EXERCISE GOAL »
What is needed here is an exact repetition of the records below, beginning at the line that has "assertK deleted;;" and stopping after the line that has "PTTL | PERSIST.".

(Collected data entries)
__________________________________________________
Definition expireGenericCommand (e : kenv) (basetime : Z) (seconds : bool) : K () :=
  key ← arg 1; param ← arg 2;
  v ← getLongLongFromObjectOrReply (Some param) None;
  match v with
  | None => mret ()
  | Some when =>
    when ← (if seconds then liftK (ll_checked (when * 1000)) else mret when);
    when ← liftK (ll_checked (when + basetime));
    d ← cdb; k ← arg_sds 1;
    o ← lookupKeyWrite e d k;
    if bool_decide (o = None) then reply_shared Czero else
    if (when <=? k_later e) && negb (k_loading e) && k_master e then
      deleted ← dbDelete d k;
      assertK deleted;;
      add_dirty 1;;
      rewriteClientCommandVector (if k_lazy_expire e then shared_unlink else shared_del) key;;
      signalModifiedKey d k;;
      notifyKeyspaceEvent "del" k d;;
      reply_shared Cone
    else
      setExpire e d k when;;
      reply_shared Cone;;
      signalModifiedKey d k;;
      notifyKeyspaceEvent "expire" k d;;
      add_dirty 1
  end.
Definition ttlGenericCommand (e : kenv) (output_ms : bool) : K () :=
  d ← cdb; k ← arg_sds 1;
  o ← lookupKeyRead e d k;
  if bool_decide (o = None) then reply_integer (-2) else
  expire ← getExpire d k;
  ttl ← (if negb (expire =? -1) then ttl ← liftK (ll_checked (expire - k_now e)); mret (if ttl <? 0 then 0 else ttl) else mret (-1));
  if ttl =? -1 then reply_integer (-1)
  else if output_ms then reply_integer ttl
  else ttl ← liftK (ll_checked (ttl + 500)); reply_integer (Z.quot ttl 1000).
Definition persistCommand (e : kenv) : K () :=
  d ← cdb; k ← arg_sds 1;
  o ← lookupKeyWrite e d k;
  if bool_decide (is_Some o) then
    b ← removeExpire d k;
    if (b : bool) then reply_shared Cone;; add_dirty 1 else reply_shared Czero
  else reply_shared Czero.

(** ** Execution of a command *)

Inductive kcmd :=
  | GET | SET | SETNX | SETEX | PSETEX | GETSET | SETRANGE | GETRANGE | MGET | MSET | MSETNX | INCR | DECR | INCRBY | DECRBY | APPEND | STRLEN
  | DEL | UNLINK | EXISTS | TOUCH | SELECT | FLUSHDB | FLUSHALL | DBSIZE | TYPE | RENAME | RENAMENX | MOVE | SWAPDB
  | EXPIRE | EXPIREAT | PEXPIRE | PEXPIREAT | TTL | PTTL | PERSIST.
Definition exec (e : kenv) (c : kcmd) : K () :=
  match c with
  | GET => getCommand e | SET => setCommand e | SETNX => setnxCommand e | SETEX => setexCommand e | PSETEX => psetexCommand e
  | GETSET => getsetCommand e | SETRANGE => setrangeCommand e | GETRANGE => getrangeCommand e | MGET => mgetCommand e
  | MSET => msetGenericCommand e false | MSETNX => msetGenericCommand e true
  | INCR => incrDecrCommand e 1 | DECR => incrDecrCommand e (-1) | INCRBY => incrbyCommand e | DECRBY => decrbyCommand e
  | APPEND => appendCommand e | STRLEN => strlenCommand e
  | DEL | UNLINK => delGenericCommand e | EXISTS | TOUCH => existsCommand e | SELECT => selectCommand e
  | FLUSHDB => flushdbCommand | FLUSHALL => flushallCommand e | DBSIZE => dbsizeCommand | TYPE => typeCommand e
  | RENAME => renameGenericCommand e false | RENAMENX => renameGenericCommand e true | MOVE => moveCommand e | SWAPDB => swapdbCommand e
  | EXPIRE => expireGenericCommand e (k_now e) true | EXPIREAT => expireGenericCommand e 0 true
  | PEXPIRE => expireGenericCommand e (k_now e) false | PEXPIREAT => expireGenericCommand e 0 false
  | TTL => ttlGenericCommand e false | PTTL => ttlGenericCommand e true | PERSIST => persistCommand e
  end.

(** The command table: the number of arguments, at least that many when it is negative. *)
Definition table_arity (c : kcmd) : Z :=
  match c with
  | FLUSHDB | FLUSHALL => -1 | DEL | UNLINK | EXISTS | TOUCH | MGET => -2 | SET | MSET | MSETNX => -3
  | DBSIZE => 1 | GET | STRLEN | INCR | DECR | SELECT | TYPE | TTL | PTTL | PERSIST => 2
  | SETNX | APPEND | INCRBY | DECRBY | GETSET | SWAPDB | MOVE | RENAME | RENAMENX | EXPIRE | EXPIREAT | PEXPIRE | PEXPIREAT => 3
  | SETEX | PSETEX | SETRANGE | GETRANGE => 4
  end.
Definition arity_ok (c : kcmd) (n : nat) : bool :=
  negb ((0 <? table_arity c) && negb (table_arity c =? Z.of_nat n)) && negb (Z.of_nat n <? - table_arity c).

(** What happens to the server: a command with its arguments, the first of which is its name; a client with another selected
    database is served; the periodic expiry tries a key; a command of another data type, or a dump that is loaded, creates a key that is missing. *)
Inductive kevent :=
  | Command (e : kenv) (c : kcmd) (args : list (list Z))
  | Client (d : nat)
  | Cycle (d : nat) (k : key) (now : Z)
  | Create (d : nat) (k : key) (ty : obj_type) (v : Z).
Definition kstep (ev : kevent) : K () :=
  match ev with
  | Command e c args =>
    load_args args;;
    (if arity_ok c (length args) then exec e c
     else replyK (RErrorFormat (str "wrong number of arguments for '" ++ k_cmd_name e ++ str "' command")));;
    freeClientArgv
  | Client d => fun s => if (d <? length (dbs s))%nat then Some ((), with_seldb d s) else None
  | Cycle d k now => fun s =>
    match dbs s !! d with Some db => if bool_decide (is_Some (expires db !! k)) then (activeExpireCycleTryExpire d k now;; mret ()) s else Some ((), s) | None => Some ((), s) end
  | Create d k ty v => fun s =>
    match dbs s !! d with
    | Some db => if bool_decide (dict db !! k = None) && negb (bool_decide (ty = OBJ_STRING)) then (a ← createObject (VOther ty v); dbAdd d k a) s else Some ((), s)
    | None => Some ((), s)
    end
  end.
Fixpoint krun (l : list kevent) : K () := match l with [] => mret () | ev :: l => kstep ev;; krun l end.

(** A server that starts: the shared objects, and empty databases. *)
Definition start_heap : gmap Z robj := <[shared_del := mk_robj (VString (ObjEmbstr (str "DEL"))) 1]> {[shared_unlink := mk_robj (VString (ObjEmbstr (str "UNLINK"))) 1]}.
Definition start_report : report := mk_report 0 [] [] [] [] [] ∅.
Definition kstart (dbnum : nat) : ks := mk_ks start_heap 2 (replicate dbnum (mk_db ∅ ∅)) 0 [] [] start_report.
__________________________________________________
OUTPUT FOR THIS EXERCISE »
      assertK deleted;;
      add_dirty 1;;
      rewriteClientCommandVector (if k_lazy_expire e then shared_unlink else shared_del) key;;
      signalModifiedKey d k;;
      notifyKeyspaceEvent "del" k d;;
      reply_shared Cone
    else
      setExpire e d k when;;
      reply_shared Cone;;
      signalModifiedKey d k;;
      notifyKeyspaceEvent "expire" k d;;
      add_dirty 1
  end.
Definition ttlGenericCommand (e : kenv) (output_ms : bool) : K () :=
  d ← cdb; k ← arg_sds 1;
  o ← lookupKeyRead e d k;
  if bool_decide (o = None) then reply_integer (-2) else
  expire ← getExpire d k;
  ttl ← (if negb (expire =? -1) then ttl ← liftK (ll_checked (expire - k_now e)); mret (if ttl <? 0 then 0 else ttl) else mret (-1));
  if ttl =? -1 then reply_integer (-1)
  else if output_ms then reply_integer ttl
  else ttl ← liftK (ll_checked (ttl + 500)); reply_integer (Z.quot ttl 1000).
Definition persistCommand (e : kenv) : K () :=
  d ← cdb; k ← arg_sds 1;
  o ← lookupKeyWrite e d k;
  if bool_decide (is_Some o) then
    b ← removeExpire d k;
    if (b : bool) then reply_shared Cone;; add_dirty 1 else reply_shared Czero
  else reply_shared Czero.

(** ** Execution of a command *)

Inductive kcmd :=
  | GET | SET | SETNX | SETEX | PSETEX | GETSET | SETRANGE | GETRANGE | MGET | MSET | MSETNX | INCR | DECR | INCRBY | DECRBY | APPEND | STRLEN
  | DEL | UNLINK | EXISTS | TOUCH | SELECT | FLUSHDB | FLUSHALL | DBSIZE | TYPE | RENAME | RENAMENX | MOVE | SWAPDB
  | EXPIRE | EXPIREAT | PEXPIRE | PEXPIREAT | TTL | PTTL | PERSIST.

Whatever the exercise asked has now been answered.